Dataset entries:
(* ===== verification/LocalRun.v ===== *)
(** * What the local reconciler achieves on a well-behaved server

    The theorems of this file run the operations of [Local.v] on any
    implementation of the interface of [Server.v]. *)

From S2P Require Import Prelude Effects GoStd Types Cluster Kmodules Leader Phase PodBuilder Local Server.

(** The Sidekick after the pod [uid] has been recorded as failed, as stored. *)
Definition record_failure (uid : string) (sk : Sidekick) : Sidekick :=
  obj_norm (k := KSidekick) (put_failure uid true
    (upd_status (λ st, set_FailureCount (gm_make (st_FailureCount st)) st) sk)).

Lemma record_failure_map uid sk :
  st_FailureCount (sk_Status (record_failure uid sk)) =
  Some (<[uid := true]> (default ∅ (st_FailureCount (sk_Status sk)))).
Proof. simpl. by rewrite decide_False by apply insert_non_empty. Qed.

Lemma record_failure_failures uid sk :
  failures (record_failure uid sk) =
  failures sk + (if bool_decide (gm_lookup (st_FailureCount (sk_Status sk)) uid = Some true)
                 then 0 else 1).
Proof.
  unfold failures at 1. rewrite record_failure_map, map_sum_insert. unfold failures.
  destruct (st_FailureCount (sk_Status sk)) as [m|]; simpl; [|by rewrite delete_empty].
  destruct (m !! uid) as [b|] eqn:E.
  - rewrite (map_sum_delete _ m uid b E). destruct b; simpl; lia.
  - rewrite bool_decide_eq_false_2 by done. rewrite delete_id by done. lia.
Qed.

§ Exercise
Print only the lines from the one with "The theorems of" to the end of the records, both included.

§ Solution to the exercise
    The theorems of this file run the operations of [Local.v] on any
    implementation of the interface of [Server.v]. *)

From S2P Require Import Prelude Effects GoStd Types Cluster Kmodules Leader Phase PodBuilder Local Server.

(** The Sidekick after the pod [uid] has been recorded as failed, as stored. *)
Definition record_failure (uid : string) (sk : Sidekick) : Sidekick :=
  obj_norm (k := KSidekick) (put_failure uid true
    (upd_status (λ st, set_FailureCount (gm_make (st_FailureCount st)) st) sk)).

Lemma record_failure_map uid sk :
  st_FailureCount (sk_Status (record_failure uid sk)) =
  Some (<[uid := true]> (default ∅ (st_FailureCount (sk_Status sk)))).
Proof. simpl. by rewrite decide_False by apply insert_non_empty. Qed.

Lemma record_failure_failures uid sk :
  failures (record_failure uid sk) =
  failures sk + (if bool_decide (gm_lookup (st_FailureCount (sk_Status sk)) uid = Some true)
                 then 0 else 1).
Proof.
  unfold failures at 1. rewrite record_failure_map, map_sum_insert. unfold failures.
  destruct (st_FailureCount (sk_Status sk)) as [m|]; simpl; [|by rewrite delete_empty].
  destruct (m !! uid) as [b|] eqn:E.
  - rewrite (map_sum_delete _ m uid b E). destruct b; simpl; lia.
  - rewrite bool_decide_eq_false_2 by done. rewrite delete_id by done. lia.
Qed.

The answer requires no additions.